= Simon Harvey =

Simon Harvey is a British actor, freelance director and producer based in Truro, Cornwall. He was resident Associate Director for Kneehigh Theatre and Artistic Director of o-region, a theatre and film production company. He has produced and directed the original shows Laughing Gas by (Nick Darke and Carl Grose) and One Darke Night. He also produced and performed in Superstition Mountain by Carl Grose.

Harvey attended Richard Lander School in Truro and graduated from Dartington College of Arts now Falmouth University in 1997 where he also now teaches.

His work in film includes producing two feature-length films The Rabbit and The Midnight Drives (2007) by writer/director Mark Jenkin and more recently co-producing the feature film Weekend Retreat by Brett Harvey which premièred at the Cornwall Film Festival and won several awards. His work for Kneehigh Theatre includes:

- Steptoe and Son (National Tour 2012)
- Midnight's Pumpkin/The Wild Bride (2011)
- The Red Shoes (National/International tour)
- Hansel and Gretel
- Brief Encounter (UK/American Tour)
- Rapunzel
- Cymbeline

Harvey has performed in a number of Kneehigh shows including Blast, The King of Prussia (2010), Wagstaffe the Wind Up Boy and the Kneehigh Rambles (2012).

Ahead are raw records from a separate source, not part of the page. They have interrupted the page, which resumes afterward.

(* ===== verification/StlIterators.v ===== *)
(** Vectors, iterators and adaptors in the programs under [src/cpp/stl]: positions outside a
    container, writes through iterators that overrun it, and insert iterators that make it
    grow. [None] is such an access, for which the standard promises nothing. *)

From Stdlib Require Import Ascii.
From S2P Require Import Prelude Double IStream.
#[local] Open Scope Z_scope.

Abbreviation str := (list ascii).
Definition chars : string → str := String.list_ascii_of_string.

(** * Vectors *)

Section vector.
Context {A : Type}.

(** [insert] and [erase] at positions; an [erase] of a range takes its end. *)
Definition insert_at (i : nat) (xs l : list A) : option (list A) :=
  if decide (i <= length l)%nat then Some (take i l ++ xs ++ drop i l) else None.
Definition erase (i j : nat) (l : list A) : option (list A) :=
  if decide (i <= j <= length l)%nat then Some (take i l ++ drop j l) else None.

(** [std::copy] through a plain iterator at position [i], which overwrites, and through
    the three insert iterators. An insert iterator moves on behind what it inserted. *)
Fixpoint copy_to (src : list A) (i : nat) (l : list A) : option (list A) :=
  match src with
  | [] => Some l
  | x :: src => if decide (i < length l)%nat then copy_to src (S i) (<[i := x]> l) else None
  end.
Definition copy_back (src l : list A) : list A := foldl (λ l x, l ++ [x]) l src.
Definition copy_front (src l : list A) : list A := foldl (λ l x, x :: l) l src.
Fixpoint copy_insert (src : list A) (i : nat) (l : list A) : option (list A) :=
  match src with
  | [] => Some l
  | x :: src => insert_at i [x] l ≫= copy_insert src (S i)
  end.
(* ===== verification/Hiredis.v ===== *)
(** Programs that talk to a Redis server through hiredis: [src/redis/hiredis/redis_basics.cpp]
    ([Module RedisBasics]), [pipelining.cpp] ([Pipelining]) and
    [src/cpp/stl/iterator/inserters.cpp] ([Inserters]). What the library and the server
    give is an argument; [None] is a null pointer that is used, or a place outside an
    array. *)

From S2P Require Import Prelude.
#[local] Open Scope Z_scope.

(** A reply: its type, its string when it has one, its integer and the strings of its
    elements. *)
Record redisReply : Type := Reply { type : Z; str : option string; integer : Z; element : list (option string) }.

Inductive item : Type := Text (s : string) | Number (n : Z).

(** [redisConnect]: no context, or one with its [err]. All programs only report a failure,
    and go on. *)
Definition connected (context : option bool) : list item :=
  match context with
  | None => [Text "Can't allocate Redis context!"]
  | Some true => [Text "Error: "]
  | Some false => []
  end.

(** * [redis_basics.cpp] *)

Module RedisBasics.
(** What follows each command; the last two commands print the elements of the reply, whose
    strings must not be null. [err] is that of the context. *)
Definition report (with_elements : bool) (reply : option redisReply) (err : bool) : option (list item) :=
  if (if reply is Some _ then err else true) then
    Some [Text (if reply is Some _ then "Error: " else "Command Error!")]
  else
    r ← reply;
    strings ← (if with_elements then mapM id (element r) else Some []);
    Some ([Text "Reply type: "; Number (type r)] ++
      (if str r is Some s then [Text "Reply string: "; Text s] else []) ++ (Text <$> strings)).
Fixpoint reports (answers : list (bool * (option redisReply * bool))) : option (list item) :=
  match answers with
  | [] => Some []
  | (e, (reply, err)) :: answers => l ← report e reply err; l' ← reports answers; Some (l ++ l')
  end.
(** [main]: five commands; without a context the first of them is the end. *)
Definition main (context : option bool) (answers : list (option redisReply * bool)) : option (list item) :=
  _ ← context;
  l ← reports (zip [false; false; false; true; true] answers);
  Some (connected context ++ l ++ [Text "END~"]).

(** With a context the program comes to its end whatever the server and the connection do,
    as long as the elements of an array are strings. *)
Lemma comes_to_end err answers :
  Forall (λ p : option redisReply * bool, ∀ r, p.1 = Some r → Forall is_Some (element r)) answers →
  ∃ l, main (Some err) answers = Some (l ++ [Text "END~"]).
Proof.
  intros Hf. unfold main. cbn [mbind option_bind].
  enough (H : ∀ es, is_Some (reports (zip es answers))).
  { destruct (H [false; false; false; true; true]) as [l ->]. exists (connected (Some err) ++ l).
    cbn [mbind option_bind]. by rewrite <-(assoc_L (++)). }
  induction Hf as [|[reply e] answers Hr _ IH]; intros [|b es]; cbn [zip zip_with reports]; [by eexists..|].
  destruct (IH es) as [l' ->]. assert (is_Some (report b reply e)) as [l ->]; [|by eexists].
  unfold report. destruct reply as [r|]; [|by eexists]. destruct e; [by eexists|]. cbn [mbind option_bind].
  destruct b; [|by eexists]. specialize (Hr r eq_refl). assert (is_Some (mapM id (element r))) as [ss ->]; [|by eexists].
  by apply mapM_is_Some_2.
Qed.
Lemma comes_to_end_witness : ∃ l, main (Some true) [(None, true); (Some (Reply 6 (Some "ERR"%string) 0 []), false)] = Some (l ++ [Text "END~"]).
Proof. apply comes_to_end. repeat constructor; cbn; intros r [= <-]. constructor. Defined.
End RedisBasics.

(** * [pipelining.cpp] *)

Module Pipelining.
Inductive ending : Type := Blocked | Crashed | Ended.

(** The loop. The commands that were appended are sent by the first [redisGetReply], which
    like the others gives the next reply. When there is none to come, it waits, for ever
    on a connection that stays open; on a [closed] one it fails, with [err] set, and
    [left] is what it makes of the pointer. *)
Fixpoint loop (closed : bool) (left : option redisReply → option redisReply) (replies : list redisReply)
    (reply : option redisReply) : list Z * ending :=
  match replies with
  | r :: replies => let '(out, e) := loop closed left replies (Some r) in ([type r; integer r] ++ out, e)
  | [] =>
      if closed then
        match left reply with Some r => ([type r; integer r], Ended) | None => ([], Crashed) end
      else ([], Blocked)
  end.
(** [main]; appending a command to no context is a crash. *)
Definition main (context : option bool) (closed : bool) (left : option redisReply → option redisReply)
    (replies : list redisReply) : list Z * ending :=
  match context with None => ([], Crashed) | Some _ => loop closed left replies None end.

(** A server that answers the three commands and stays: the program prints three replies and
    never ends, for the loop asks for a fourth. *)
Theorem waits_for_ever err left r1 r2 r3 :
  main (Some err) false left [r1; r2; r3] = ([type r1; integer r1; type r2; integer r2; type r3; integer r3], Blocked).
Proof. done. Qed.
(** It ends only when the connection does, and then prints the last reply again, if the
    library left it. *)
Lemma ends_closed context closed left replies : (main context closed left replies).2 = Ended → closed = true.
Proof.
  unfold main. destruct context; [|done]. generalize (None : option redisReply) as o.
  induction replies as [|r replies IH]; intros o; cbn; [by destruct closed|].
  specialize (IH (Some r)). by destruct (loop closed left replies (Some r)).
Qed.
Lemma ends_closed_witness : (main (Some false) true id [Reply 3 None 1 []]).2 = Ended ∧ true = true.
Proof. split; [done|]. by apply (ends_closed (Some false) true id [Reply 3 None 1 []]). Defined.
End Pipelining.

(** * [inserters.cpp] *)

Module Inserters.
(** The loop of [hgetall] over the elements, two at a time. *)
Fixpoint pairs_of (l : list (option string)) : option (list (string * string)) :=
  match l with
  | [] => Some []
  | Some k :: Some v :: l => cons (k, v) <$> pairs_of l
  | _ => None
  end.
(** [hgetall] into an [unordered_map]: what is there already stays. *)
Definition insert_new (m : gmap string string) (p : string * string) : gmap string string :=
  match m !! p.1 with Some _ => m | None => <[p.1 := p.2]> m end.
Definition hgetall (reply : option redisReply) : option (gmap string string) :=
  r ← reply; ps ← pairs_of (element r); Some (foldl insert_new ∅ ps).
(** [main] after the connection: the map in the [order] of its buckets, the deque filled at its
    front, and then at its back. *)
Definition main (order : gmap string string → list (string * string)) (reply : option redisReply) :
    option (list (list (string * string))) :=
  fields ← hgetall reply;
  let l := order fields in
  let items := foldl (λ q x, x :: q) [] l in
  Some [l; items; items ++ l].

Definition flatten (ps : list (string * string)) : list (option string) := ps ≫= λ p, [Some p.1; Some p.2].
Lemma pairs_flatten ps : pairs_of (flatten ps) = Some ps.
Proof. induction ps as [|[k v] ps IH]; [done|]. cbn. fold (flatten ps). by rewrite IH. Qed.
Lemma insert_all ps m : NoDup ps.*1 → (∀ k, k ∈ ps.*1 → m !! k = None) →
  foldl insert_new m ps = list_to_map ps ∪ m.
Proof.
  revert m. induction ps as [|[k v] ps IH]; intros m Hd Hm; cbn; [by rewrite (left_id_L ∅ (∪))|].
  apply NoDup_cons in Hd as [Hk Hd]. unfold insert_new at 2. cbn. rewrite Hm by left. rewrite IH; [|done|].
  - rewrite <-insert_union_l. rewrite insert_union_r; [done|]. by apply not_elem_of_list_to_map_1.
  - intros k' Hk'. rewrite lookup_insert_ne by (intros ->; done). apply Hm. by right.
Qed.
(** The reply of a hash: the map has its fields and values, and the deque prints them
    backwards, and then forwards behind that. *)
Theorem hash_printed order t s n ps : NoDup ps.*1 → (∀ m, order m ≡ₚ map_to_list m) →
  ∃ l, l ≡ₚ ps ∧ main order (Some (Reply t s n (flatten ps))) = Some [l; reverse l; reverse l ++ l].
Proof.
  intros Hd Ho. exists (order (list_to_map ps)). split; [by rewrite Ho, map_to_list_to_map|].
  unfold main, hgetall. cbn. rewrite pairs_flatten. cbn. rewrite insert_all by (done || set_solver).
  rewrite (right_id_L ∅ (∪)).
  assert (H : ∀ l q : list (string * string), foldl (λ q x, x :: q) q l = reverse l ++ q).
  { intros l. induction l as [|x l IH]; intros q; cbn [foldl]; [done|]. by rewrite IH, reverse_cons, <-app_assoc. }
  by rewrite H, app_nil_r.
Qed.
Lemma hash_printed_witness : ∃ l, l ≡ₚ [("NAME", "ALICE"); ("AGE", "188")]%string ∧
  main map_to_list (Some (Reply 2 None 0 (flatten [("NAME", "ALICE"); ("AGE", "188")]%string))) = Some [l; reverse l; reverse l ++ l].
Proof. apply hash_printed; [|done]. apply (bool_decide_unpack (NoDup ["NAME"; "AGE"]%string)). by vm_compute. Defined.
(** No reply, as after a failed connection, is not looked for. *)
Lemma no_reply order : main order None = None.
Proof. done. Qed.
End Inserters.
Lemma openRequest_when_open (b : Later.Builder host) :
  Later._isOpen b = true ->
  Later.openRequest b = Abrupt (Error (Later.already_open_message b)) b.
Proof. intros H. unfold Later.openRequest. rewrite H. reflexivity. Qed.

(** A successful [openRequest] starts from a closed builder, sets the flag
    and leaves the configuration alone. *)
Lemma openRequest_returns (b b' : Later.Builder host) :
  Later.openRequest b = Normal this b' ->
  Later._isOpen b = false
  /\ Later._isOpen b' = true
  /\ Later.configuration b' = Later.configuration b.
Proof.
  unfold Later.openRequest. destruct (Later._isOpen b) eqn:Hopen.
  - discriminate.
  - destruct (xhr_open _ _ _ _) as [[e|] h]; intros H.
    + discriminate.
    + injection H as <-. repeat split.
Qed.

(** Every method other than [openRequest] leaves the flag as it is. *)
Lemma exec_keeps_flag (op : Later.Op) (b : Later.Builder host) :
  op <> Later.OpOpenRequest ->
  Later._isOpen (Later.exec op b) = Later._isOpen b.
Proof.
  intros Hop. destruct op; simpl.
  - unfold Later.setMethod. destruct (Later._isOpen b) eqn:Hopen; simpl; auto.
    cbv zeta. match goal with |- context [if ?c then _ else _] => destruct c end;
      simpl; auto.
  - unfold Later.setUrl. destruct (Later._isOpen b) eqn:Hopen; simpl; auto.
  - unfold Later.setAsync. destruct (Later._isOpen b) eqn:Hopen; simpl; auto.
  - congruence.
  - unfold Later.setXhrHeader.
    destruct (xhr_setRequestHeader _ _ _) as [[e|] h]; reflexivity.
  - unfold Later.setEventListener.
    destruct (Later.setEventListener_function _ _ _); reflexivity.
  - unfold Later.setUploadEventListener.
    destruct (Later.setUploadEventListener_function _ _ _); reflexivity.
  - unfold Later.sendRequest, Later.makeRequest.
    destruct (negb (Later._isOpen b)); simpl; auto.
    destruct (xhr_send _ _) as [[e|] h]; reflexivity.
Qed.

(** Once the flag is set, no call clears it or touches the configuration. *)
Lemma exec_when_open (op : Later.Op) (b : Later.Builder host) :
  Later._isOpen b = true ->
  Later._isOpen (Later.exec op b) = true
  /\ Later.configuration (Later.exec op b) = Later.configuration b.
Proof.
  intros Hopen. destruct op; simpl.
  - rewrite setMethod_when_open by assumption. auto.
  - rewrite setUrl_when_open by assumption. auto.
  - rewrite setAsync_when_open by assumption. auto.
  - rewrite openRequest_when_open by assumption. auto.
  - unfold Later.setXhrHeader.
    destruct (xhr_setRequestHeader _ _ _) as [[e|] h]; simpl; auto.
  - unfold Later.setEventListener.
    destruct (Later.setEventListener_function _ _ _); simpl; auto.
  - unfold Later.setUploadEventListener.
    destruct (Later.setUploadEventListener_function _ _ _); simpl; auto.
  - unfold Later.sendRequest, Later.makeRequest. rewrite Hopen. simpl.
    destruct (xhr_send _ _) as [[e|] h]; simpl; auto.
Qed.
(** C6 as stated fails: a transfer from A to A returns [True] and
    writes an audit entry, and so does a transfer of -3 units, which
    leaves 13 at A and -3 at B. *)
Lemma transfer_validation_counterexample :
  snd (transfer_inventory Demo.env (VStr "X") (VStr "A") (VStr "A") 4 ""
                          Demo.db0) =
    Ok (true, Msg "Inventory transferred successfully") ∧
  length (audit_log (fst (transfer_inventory Demo.env (VStr "X") (VStr "A")
                                             (VStr "A") 4 "" Demo.db0)))
    = 1%nat ∧
  snd (transfer_inventory Demo.env (VStr "X") (VStr "A") (VStr "B") (-3) ""
                          Demo.db0) =
    Ok (true, Msg "Inventory transferred successfully") ∧
  quantityAt (fst (transfer_inventory Demo.env (VStr "X") (VStr "A")
                                      (VStr "B") (-3) "" Demo.db0))
             (VStr "X") (VStr "A") = Ok (Some 13) ∧
  quantityAt (fst (transfer_inventory Demo.env (VStr "X") (VStr "A")
                                      (VStr "B") (-3) "" Demo.db0))
             (VStr "X") (VStr "B") = Ok (Some (-3)).
Proof. vm_compute. by repeat split. Qed.

(** ** A store without the location collection *)

(** [_initialize_db] creates no ['inventory_locations']: on a store
    that has none, every transfer ends in the [except] clause with the
    [KeyError] of the missing collection, and writes nothing. *)
Lemma transfer_without_collection env s P A B q reason :
  inventory_locations s = None →
  transfer_inventory env P A B q reason s =
  (s, Ok (false, ErrorTransferring (KeyError "inventory_locations"))).
Proof.
  intros H.
  unfold transfer_inventory, try_except, transfer_body, bind, read,
    get_inventory_locations, locations_rows.
  by rewrite H.
Qed.

(** * Properties of the rest of the inventory code *)

(** ** Scans and comprehensions, continued *)

Lemma first_where_all_false p l :
  Forall (λ y, p y = Ok false) l → first_where p l = Ok None.
Proof.
  induction 1 as [|y l Hy _ IH]; simpl; [done|]. by rewrite Hy, IH.
Qed.

Lemma first_where_app_found p l1 l2 i r :
  first_where p l1 = Ok (Some (i, r)) →
  first_where p (l1 ++ l2) = Ok (Some (i, r)).
Proof.
  intros (m1 & m2 & -> & <- & Hr & Hm1)%first_where_split.
  rewrite <- app_assoc. simpl. by apply first_where_found.
Qed.

Lemma first_where_snoc_none p l x :
  first_where p l = Ok None →
  first_where p (l ++ [x]) =
  let? b := p x in Ok (if b then Some (length l, x) else None).
Proof.
  intros Hl%first_where_none.
  induction Hl as [|y l Hy _ IH]; simpl.
  - destruct (p x) as [[]|]; done.
  - rewrite Hy. simpl. rewrite IH. destruct (p x) as [[]|]; done.
Qed.

Lemma filterM_all_true p l :
  Forall (λ y, p y = Ok true) l → filterM p l = Ok l.
Proof.
  induction 1 as [|y l Hy _ IH]; simpl; [done|]. by rewrite Hy, IH.
Qed.

Lemma filterM_fixed p l kept :
  filterM p l = Ok kept → filterM p kept = Ok kept.
Proof.
  intros Hf. apply filterM_all_true. rewrite Forall_forall. intros x Hx.
  by destruct (filterM_elem _ _ _ _ Hf Hx).
Qed.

Harvey co-produced and acted in the film Brown Willy which was directed by his brother Brett. The film was shot on location at Brown Willy on Bodmin Moor, the highest point in Cornwall.

Harvey adapted and directed Kneehigh's Fup in 2016, which starred Cornish actor Calvin Dean, based on a novel by Jim Dodge; it received a 4 star rating from The Times and was performed at the Lost Gardens of Heligan in Cornwall in 2016.

Harvey directed the Christmas show for Hall for Cornwall in 2015, 2016 and 2017. And continues to engage in projects with them.